Après étude statistique réalisée sur un échantillon représentatif de plus de 400 structures utilisatrices Adelyce, faisons le point sur l’avancement du RIFSEEP qui peut atteindre près de 30% de la rémunération des agents.
Titulaires : un régime indemnitaire proportionnel à la taille des collectivités
Régime indemnitaire brut mensuel moyen par ETP, en €, pour les titulaires CNRACL
prime de fin d’année comprise au sens de l’article 111
% moyen du RI sur la rémunération totale brute, pour les titulaires CNRACL
La part du régime indemnitaire sur la rémunération brute des titulaires croît avec la taille des collectivités : de 16% dans les communes <30 M€ de masse salariale, à 19% dans les structures départementales où la proportion d’agents de catégories A et B est plus importante.
Elle atteint 29% dans les services départementaux d’incendie et de secours en raison d’indemnités spécifiques : indemnité de feu (19% du Traitement indiciaire brut), de responsabilité, de spécialité et de logement. L’évolution du RI des titulaires y est la plus dynamique, en moyenne +76€ par mois soit +912€ annuels entre 2015 et 2018.
Si son poids dans la rémunération apparait relativement stable sur les 4 dernières années, l’évolution du régime indemnitaire a pu avoir, en réalité, un double impact positif pour les fonctionnaires : bénéficiant de l’effet RIFSEEP dans un premier temps, ils ont ensuite pu profiter du PPCR pour transférer ces primes en points d’indice de traitement indiciaire, plus profitable pour le calcul de leurs futures retraites.
Le régime indemnitaire des titulaires n’en reste pas moins dynamique.
A noter : certaines primes, indexées à la valeur du point, ont également été revalorisées en juillet 2016 et février 2017.
MS : Masse salariale
Contractuels permanents : exception départementale
Régime indemnitaire brut mensuel moyen par ETP, en €, pour contractuels permanents
prime de fin d’année comprise au sens de l’article 111
Si le régime indemnitaire des contractuels permanents est légèrement plus fluctuant, sa part évolue elle aussi selon la taille de l’APUL : de 10% à 21%.
Son montant est globalement inférieur à celui des titulaires, excepté pour les conseils départementaux où les catégories A et B dépassent 50% des effectifs.
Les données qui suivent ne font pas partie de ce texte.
(** ** [fe_tobytes]: the canonical limbs *)

Definition canon_bound : list itv :=
  [(0, 2 ^ 26 - 1); (0, 2 ^ 25 - 1); (0, 2 ^ 26 - 1); (0, 2 ^ 25 - 1); (0, 2 ^ 26 - 1);
   (0, 2 ^ 25 - 1); (0, 2 ^ 26 - 1); (0, 2 ^ 25 - 1); (0, 2 ^ 26 - 1); (0, 2 ^ 25 - 1)].

(** Bounds once [19 * q] is added, and after the carries. *)
Definition pre_bound : list itv := <[0%nat := (-73819850, 73819850)]> (fe_bound 110 26).

Definition post_bound : list itv := <[9%nat := (- 2 ^ 30, 2 ^ 30)]> canon_bound.

Lemma weights_pos : Forall (Z.le 0) fe_weights.
Proof. repeat constructor; done. Qed.

Lemma canon_range h : inbs canon_bound h -> 0 <= fe_val h < 2 ^ 255.
Proof.
  intros H. pose proof (dot_bounds _ _ _ weights_pos H) as [H1 H2]. split.
  - etrans; [|exact H1]. done.
  - eapply Z.le_lt_trans; [exact H2|]. done.
Qed.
Dans les départements, le contrat laisse place à la négociation de la rémunération y compris du régime indemnitaire. Celui-ci est supérieur à celui des titulaires en 2018 (+26€ mensuels soit +5%) et a un poids plus important dans la rémunération totale brute (20.8% contre 18.8% pour les titulaires).
Notons que le coût d’un agent est différent selon son statut : à indice et indemnité équivalents, un contractuel reviendra plus cher à la collectivité puisque son régime indemnitaire à lui est soumis à cotisations.
MS : Masse salariale
% moyen du RI sur la rémunération totale brute, pour les contractuels permanents
Le RIFSEEP, adopté avec prudence
Le RIFSEEP est principalement constitué de l’indemnité de fonctions, de sujétions et d’expertise (IFSE) qui simplifie et remplace toutes les primes existantes répondant aux mêmes objectifs précédemment. Près de 70% des établissements utilisateurs d’Adelyce l’ont appliquée en 2018.
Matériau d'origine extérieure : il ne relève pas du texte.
Lemma sc_byte2_val a i b j m :
  m = 8 - j -> 0 <= i -> 0 <= j <= 8 -> 0 <= a < 2 ^ (i + j) -> sc_byte2 a i b j = a / 2 ^ i + 2 ^ j * (b mod 2 ^ m).
Proof.
  intros Hm Hi Hj Ha. unfold sc_byte2. rewrite Z.shiftr_div_pow2 by done. apply lor_byte; [done|done| |].
  - split; [apply Z.div_pos; lia|]. apply Z.div_lt_upper_bound; [lia|]. rewrite <- Z.pow_add_r by lia. lia.
  - rewrite s64_byte. by rewrite Z.shiftl_mul_pow2 by lia.
Qed.

Lemma limb_bytes1 h a a8 :
  0 <= h -> 0 <= a -> a8 = a + 8 -> h = h mod 2 ^ a + 2 ^ a * u8 (Z.shiftr h a) + 2 ^ a8 * (h / 2 ^ a8).
Proof.
  intros Hh Ha ->. unfold u8. rewrite !Z.shiftr_div_pow2, !Z.pow_add_r by lia.
  rewrite <- !Z.div_div by lia. set (A := 2 ^ a).
  assert (0 < A) by (by apply Z.pow_pos_nonneg). change (2 ^ 8) with 256.
  pose proof (Z.div_mod h A ltac:(lia)). pose proof (Z.div_mod (h / A) 256 ltac:(lia)). nia.
Qed.

Lemma floor_cases s :
  inbs (floor_bound 11) s ->
  exists s0 s1 s2 s3 s4 s5 s6 s7 s8 s9 s10,
    s = [s0; s1; s2; s3; s4; s5; s6; s7; s8; s9; s10; s !!! 11%nat; 0; 0; 0; 0; 0; 0; 0; 0; 0; 0; 0; 0] /\
    (0 <= s0 < 2 ^ 21) /\ (0 <= s1 < 2 ^ 21) /\ (0 <= s2 < 2 ^ 21) /\ (0 <= s3 < 2 ^ 21) /\ (0 <= s4 < 2 ^ 21) /\
    (0 <= s5 < 2 ^ 21) /\ (0 <= s6 < 2 ^ 21) /\ (0 <= s7 < 2 ^ 21) /\ (0 <= s8 < 2 ^ 21) /\ (0 <= s9 < 2 ^ 21) /\
    (0 <= s10 < 2 ^ 21).
Proof.
  intros Hs. unfold inbs, floor_bound, inb in Hs. cbn [replicate app Nat.sub] in Hs.
  repeat match goal with
  | H : Forall2 _ (_ :: _) ?l |- _ => is_var l; destruct l; [by inversion H|apply Forall2_cons in H as [? H]]
  | H : Forall2 _ [] ?l |- _ => is_var l; destruct l; [clear H|by inversion H] end.
  cbn [fst snd] in *.
  repeat match goal with H : 0 <= ?x <= 0 |- _ => assert (x = 0) by lia; clear H; subst x end.
  do 11 eexists. split; [reflexivity|]. splits; lia.
Qed.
Parmi eux, seulement un tiers ont également mis en place la part variable du RIFSEEP : le complément indemnitaire annuel ou CIA.
Dans l’esprit du législateur, il est un outil managérial de motivation, valorisant l’engagement professionnel des agents. Il est établi sur des critères évalués lors de l’entretien individuel : réalisation d’objectifs, esprit d’équipe, investissement particulier ou encore prise d’initiative.
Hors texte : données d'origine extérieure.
Lemma assoc_identity_y :
  (b12 * y3 * (1 + k12) + a12 * x3 * (1 - k12)) * ((1 + k23) * (1 - k23) - d * x1 * y1 * a23 * b23) -
  (y1 * b23 * (1 + k23) + x1 * a23 * (1 - k23)) * ((1 + k12) * (1 - k12) - d * a12 * b12 * x3 * y3) =
  (- d^2 * x1 * x2^4 * y2^3 * x3 * y3^2 - d^2 * x1 * x2^3 * y2^4 * x3^2 * y3 + d^2 * y1 * x2^4 * y2^3 * x3^2 * y3 +
    d^2 * y1 * x2^3 * y2^4 * x3 * y3^2 - d * x1 * x2^4 * y2 * x3 * y3^2 - d * x1 * x2^3 * y2^2 * y3^3 + d * x1 *
    x2^3 * y2^2 * y3 + d * x1 * x2^2 * y2^3 * x3^3 + d * x1 * x2^2 * y2^3 * x3 + d * x1 * x2 * y2^4 * x3^2 * y3 + d
    * y1 * x2^4 * y2 * x3^2 * y3 + d * y1 * x2^3 * y2^2 * x3^3 + d * y1 * x2^3 * y2^2 * x3 - d * y1 * x2^2 * y2^3 *
    y3^3 + d * y1 * x2^2 * y2^3 * y3 - d * y1 * x2 * y2^4 * x3 * y3^2) * ceq d x1 y1 +
  (- d^2 * x1^2 * y1 * x2^2 * y2 * x3^2 * y3^3 + d^2 * x1^2 * y1 * x2 * y2^2 * x3^3 * y3^2 + d^2 * x1 * y1^2 * x2^2
    * y2 * x3^3 * y3^2 - d^2 * x1 * y1^2 * x2 * y2^2 * x3^2 * y3^3 + d * x1^3 * x2^2 * y2 * x3 * y3^2 + d * x1^3 *
    x2 * y2^2 * x3^2 * y3 - d * x1^3 * x2 * x3^2 * y3^3 - d * x1^3 * y2 * x3^3 * y3^2 - d * x1^2 * y1 * x2^2 * y2 *
    x3^2 * y3 - d * x1^2 * y1 * x2 * y2^2 * x3 * y3^2 - d * x1^2 * y1 * x2 * x3^3 * y3^2 - d * x1^2 * y1 * y2 * x3^2
    * y3^3 - d * x1 * y1^2 * x2^2 * y2 * x3 * y3^2 - d * x1 * y1^2 * x2 * y2^2 * x3^2 * y3 + d * x1 * y1^2 * x2 *
    x3^2 * y3^3 + d * x1 * y1^2 * y2 * x3^3 * y3^2 + d * x1 * x2^2 * y2 * x3 * y3^2 + d * x1 * x2 * y2^2 * x3^2 * y3
    - d * x1 * x2 * x3^2 * y3^3 - d * x1 * y2 * x3^3 * y3^2 + d * y1^3 * x2^2 * y2 * x3^2 * y3 + d * y1^3 * x2 *
    y2^2 * x3 * y3^2 + d * y1^3 * x2 * x3^3 * y3^2 + d * y1^3 * y2 * x3^2 * y3^3 - d * y1 * x2^2 * y2 * x3^2 * y3 -
    d * y1 * x2 * y2^2 * x3 * y3^2 - d * y1 * x2 * x3^3 * y3^2 - d * y1 * y2 * x3^2 * y3^3 - x1^3 * x2 * x3^2 * y3 +
    x1^3 * x2 * y3^3 - x1^3 * x2 * y3 - x1^3 * y2 * x3^3 + x1^3 * y2 * x3 * y3^2 - x1^3 * y2 * x3 - x1^2 * y1 * x2 *
    x3^3 + x1^2 * y1 * x2 * x3 * y3^2 - x1^2 * y1 * x2 * x3 - x1^2 * y1 * y2 * x3^2 * y3 + x1^2 * y1 * y2 * y3^3 -
    x1^2 * y1 * y2 * y3 + x1 * y1^2 * x2 * x3^2 * y3 - x1 * y1^2 * x2 * y3^3 + x1 * y1^2 * x2 * y3 + x1 * y1^2 * y2
    * x3^3 - x1 * y1^2 * y2 * x3 * y3^2 + x1 * y1^2 * y2 * x3 - x1 * x2 * x3^2 * y3 + x1 * x2 * y3^3 - x1 * x2 * y3
    - x1 * y2 * x3^3 + x1 * y2 * x3 * y3^2 - x1 * y2 * x3 + y1^3 * x2 * x3^3 - y1^3 * x2 * x3 * y3^2 + y1^3 * x2 *
    x3 + y1^3 * y2 * x3^2 * y3 - y1^3 * y2 * y3^3 + y1^3 * y2 * y3 - y1 * x2 * x3^3 + y1 * x2 * x3 * y3^2 - y1 * x2
    * x3 - y1 * y2 * x3^2 * y3 + y1 * y2 * y3^3 - y1 * y2 * y3) * ceq d x2 y2 +
  (d * x1^2 * y1 * x2^2 * y2 * y3 - d * x1^2 * y1 * x2 * y2^2 * x3 - d * x1 * y1^2 * x2^2 * y2 * x3 + d * x1 * y1^2
    * x2 * y2^2 * y3 + x1^3 * x2^3 * y3 + x1^3 * x2^2 * y2 * x3 - x1^3 * x2 * y2^2 * y3 + x1^3 * x2 * y3 - x1^3 *
    y2^3 * x3 + x1^3 * y2 * x3 + x1^2 * y1 * x2^3 * x3 + x1^2 * y1 * x2^2 * y2 * y3 - x1^2 * y1 * x2 * y2^2 * x3 +
    x1^2 * y1 * x2 * x3 - x1^2 * y1 * y2^3 * y3 + x1^2 * y1 * y2 * y3 - x1 * y1^2 * x2^3 * y3 - x1 * y1^2 * x2^2 *
    y2 * x3 + x1 * y1^2 * x2 * y2^2 * y3 - x1 * y1^2 * x2 * y3 + x1 * y1^2 * y2^3 * x3 - x1 * y1^2 * y2 * x3 + x1 *
    x2^3 * y3 + x1 * x2^2 * y2 * x3 - x1 * x2 * y2^2 * y3 + x1 * x2 * y3 - x1 * y2^3 * x3 + x1 * y2 * x3 - y1^3 *
    x2^3 * x3 - y1^3 * x2^2 * y2 * y3 + y1^3 * x2 * y2^2 * x3 - y1^3 * x2 * x3 + y1^3 * y2^3 * y3 - y1^3 * y2 * y3 +
    y1 * x2^3 * x3 + y1 * x2^2 * y2 * y3 - y1 * x2 * y2^2 * x3 + y1 * x2 * x3 - y1 * y2^3 * y3 + y1 * y2 * y3) * ceq d x3 y3.
Proof. unfold ceq, k12, a12, b12, k23, a23, b23. ring. Qed.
Déploiement du RIFSEEP en 2018
Répartition IFSE/CIA dans le RIFSEEP (Titulaires CNRACL)
Mais en 2018, les sommes allouées au CIA sont restées marginales : 6% du montant global annuel du dispositif RIFSEEP (IFSE +CIA) pour les titulaires, 5% pour les contractuels permanents.
Les collectivités qui n’ont pas encore déployé le CIA invoquent un manque de maturité sur la question, un manque de budget et un versement reporté en 2019.
Publication tardive des arrêtés, blocages politiques ou hiérarchiques, manque de moyens humains ou financiers, choix des critères d’évaluation…difficile d’établir un régime indemnitaire lisible, stimulant, et équitable.
Inégalités
Si le régime indemnitaire semble profiter davantage aux hommes dans la filière incendie et secours (+8% que les femmes en catégorie A), cela se confirme pour la filière police municipale (tous types de collectivités) où l’écart se creuse en fonction de la catégorie (+30% en catégorie A).
Cette tendance se vérifie globalement parmi les agents de catégorie A du bloc communal.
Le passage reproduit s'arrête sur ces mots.